“Seperti sepatumu ini, Nduk. Kadang kita mesti
berpijak dengan sesuatu yang tak sempurna. Tapi kamu mesti kuat. Buatlah
pijakanmu kuat.”
-ibuk-
Masih belia usia Tinah saat
itu. Suatu pagi di Pasar batu telah mengubah hidupnya. Sim, seorang kenek angkot,
seorang playboy pasar, yang berambut
klimis dan bersandal jepit, hadir dalam hidup Tinah lewat sebuah tatapan mata.

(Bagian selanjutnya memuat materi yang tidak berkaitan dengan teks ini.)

(* ===== verification/_CoqProject ===== *)
-Q . S2P
Prelude.v
RustStr.v
Net.v
Address.v
Domain.v
GithubMeta.v
NetPolicy.v
AuthCache.v
DnsBudget.v
ConnectProto.v
Socks5.v
Origin.v
Resolver.v
Egress.v
DnsBroker.v
Forwarding.v
HttpProxy.v
ConnectBroker.v
System.v
Glob.v
CommandPolicy.v
GitArgv.v
GitBranch.v
GitIdentity.v
GitGuard.v
ProtoTypes.v
ProtoCodec.v
ProtoFrame.v
ProtoHandshake.v
McpFraming.v
McpJson.v
McpPolicy.v
McpBroker.v
McpRun.v
Masking.v
Digest.v
AuditLog.v
Permission.v
PermissionSample.v
PermissionSafety.v
PermissionLimits.v
Session.v
SessionSafety.v
Runtime.v
GuestService.v
Startup.v
StartupSafety.v
Reports.v
Envelope.v
Credential.v
Http1.v
CredBroker.v
CredBrokerSafety.v
GithubAuth.v
ExecBroker.v
GuestProtocol.v
GuestSession.v
GuestSessionSafety.v
SafeText.v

Keduanya menikah, merekapun menjadi ibuk
dan Bapak.
Lima
anak terlahir sebagai buah cinta. Hidup yang semakin meriah juga semakin penuh
perjuangan. Angkot yang sering rusak, rumah mungil yang bocor dikala hujan,
biaya pendidikan anak-anak yang besar, dan pernak-pernik permasalahan kehidupan
dihadapi ibuk dengan tabah. Air matanya membuat garis-garis hidup semakin
indah.
Ibuk, novel karya penulis national best seller Iwan Setyawan,
berkisah tentang sebuah pesta kehidupan yang dipimpin oleh seorang perempuan
sederhana yang perkasa. Tentang sosok perempuan bening dan hijau seperti
pepohonan yang menutupi kegersangan dan memberi napas bagi kehidupan.